Qualcuno intorno a me cominciò ad accorgersi che qualcosa nei miei occhi non funzionava. Fu Blasco Giurato, direttore della fotografia di Tornatore, a suggerire a mio padre di approfondire la cosa. La diagnosi, formulata in un centro di cura in Svizzera, non lasciava scampo: retinite pigmentosa, una grave malattia agli occhi che porta alla perdita progressiva della vista.
I problemi non si risolvono nascondendosi
Lei in che modo reagì?
Ignorando il problema, nascondendomi, cosa che ho fatto fino a quando non mi sono deciso a chiedere aiuto e a curarmi. Col senno di poi… se avessi chiesto subito aiuto non avrei vissuto fino a quasi 40 anni nell’isolamento più totale.
Qual è la cosa che l’ha fatta più soffrire?
Una volta una troupe televisiva, per fare uno scoop, venne a filmarmi senza avvisare nel supermercato di mio padre, dove lavoravo.

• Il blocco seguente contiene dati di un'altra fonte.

(** * autoAppAnalyze: URL normalisation, merge engine and snapshot differ

    A shallow embedding of [src/utils/url_normalizer.py] and
    [src/mapping/url_mapper.py], together with the part of Python's
    [urllib.parse] and [re] that these two modules call.

    Conventions of the embedding.
    - A Python [str] is a [string]: a sequence of 8-bit characters.  The
      embedding is exact on ASCII text; case mapping ([str.lower]) and the
      character classes ([\d], [isalpha]) are the ASCII ones, characters
      above 127 are caseless and belong to no class.
    - A Python exception is a value [Raise e] of type [result]; a
      [try: ... except Exception] block is [try_except].
    - [time.time()] is a reading of an environment clock, [ipaddress.ip_address]
      (used by [urlsplit] to validate a bracketed host) is an environment
      function; both are section variables.
    - [print] writes to the standard output of the environment and is a
      section variable too: it returns or raises, as the encoding of the
      stream decides for the text it is given.
    - Lists are values: the rows of the static results each have a parameter
      list of their own.
    - A [dict] used as a record becomes a record; a key that the code reads
      with [.get(key, default)] becomes an [option] field. *)

From stdpp Require Import base strings list gmap sets.
From Stdlib Require Import ZArith Ascii String.

Local Open Scope string_scope.

(** ** Exceptions *)

Inductive exn : Type :=
| ValueError (msg : string)
| OSError (msg : string)
| JSONDecodeError (msg : string)
| UnicodeEncodeError (msg : string)
| KeyError (key : string).

(** [str(e)], which is what an f-string writes for [{e}]: the message of the
    exception; for a [KeyError], the key between quotes. *)
Definition exn_str (e : exn) : string :=
  match e with
  | ValueError msg | OSError msg | JSONDecodeError msg | UnicodeEncodeError msg => msg
  | KeyError key => "'" +:+ key +:+ "'"
  end.

Inductive result (A : Type) : Type :=
| Ok (a : A)
| Raise (e : exn).
Arguments Ok {A} a.
Arguments Raise {A} e.

#[global] Instance result_ret : MRet result := fun A a => Ok a.
#[global] Instance result_bind : MBind result := fun A B f m =>
  match m with Ok a => f a | Raise e => Raise e end.

(** [try: body  except Exception as e: handler e] *)
Definition try_except {A} (body : result A) (handler : exn → result A) : result A :=
  match body with
  | Ok a => Ok a
  | Raise e => handler e
  end.

(** ** Python [str] primitives *)

Definition code (c : ascii) : nat := nat_of_ascii c.

Definition in_range (lo hi : nat) (c : ascii) : bool :=
  (lo <=? code c)%nat && (code c <=? hi)%nat.

Definition is_digit (c : ascii) : bool := in_range 48 57 c.
Definition is_upper (c : ascii) : bool := in_range 65 90 c.
Definition is_lower (c : ascii) : bool := in_range 97 122 c.
Definition is_alpha (c : ascii) : bool := is_upper c || is_lower c.
Definition is_alnum (c : ascii) : bool := is_alpha c || is_digit c.
Definition is_ascii (c : ascii) : bool := (code c <? 128)%nat.
(** [[0-9a-f]] *)
Definition is_lower_hex (c : ascii) : bool := is_digit c || in_range 97 102 c.
(** [[a-fA-F0-9]] *)
Definition is_hex (c : ascii) : bool := is_lower_hex c || in_range 65 70 c.

Definition eqb_char (a b : ascii) : bool := Ascii.eqb a b.

Definition lower_char (c : ascii) : ascii :=
  if is_upper c then ascii_of_nat (code c + 32) else c.

(** [s.lower()] *)
Fixpoint lower (s : string) : string :=
  match s with
  | "" => ""
  | String c t => String (lower_char c) (lower t)
  end.

(** [len(s)] *)
Definition len (s : string) : nat := String.length s.

(** [s[:n]] and [s[n:]] for [n >= 0] *)
Fixpoint str_take (n : nat) (s : string) : string :=
  match n, s with
  | S k, String c t => String c (str_take k t)
  | _, _ => ""
  end.

Fixpoint str_drop (n : nat) (s : string) : string :=
  match n, s with
  | S k, String _ t => str_drop k t
  | _, _ => s
  end.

Non sapevano della mia malattia ma volevano puntare sul tema, trito, del “che fine ha fatto”. Fu un grandissimo dolore.
Nelle sue parole – e anche nel suo libro – si avverte una grande diffidenza verso tutto. Da dove nasce questo sentimento?
Se diventi molto famoso a soli otto anni in un paesino della Sicilia devi mettere in conto l’invidia. La cattiveria sotto forma di battute, piccole malignità anche per la mia famiglia.
In che modo è riuscito ad accettare la malattia?
Intraprendendo un percorso di psicoterapia, lavorando a contatto con altre persone che condividono la mia stessa forma di invalidità. Devo moltissimo all’istituto “Francesco Cavazza” di Bologna, dove si lavora per l’integrazione dei portatori di disabilità nel tessuto sociale.
Cosa direbbe a chi soffre del suo stesso problema?
Non nascondetevi, anzi imparate ad accettarvi. «Senza accettarsi, ci si porta dentro l’avversario più feroce. Me lo disse anche Andrea Bocelli: “Totò, non è un disonore”. Sono state parole illuminanti.
Adesso in cosa spera?
Ora sono pronto per ricominciare. Vorrei portare il libro che ho scritto per Baldini+Castoldi in teatro. Andando in giro a parlare a chi soffre del mio stesso disturbo. Vorrei tornare a recitare.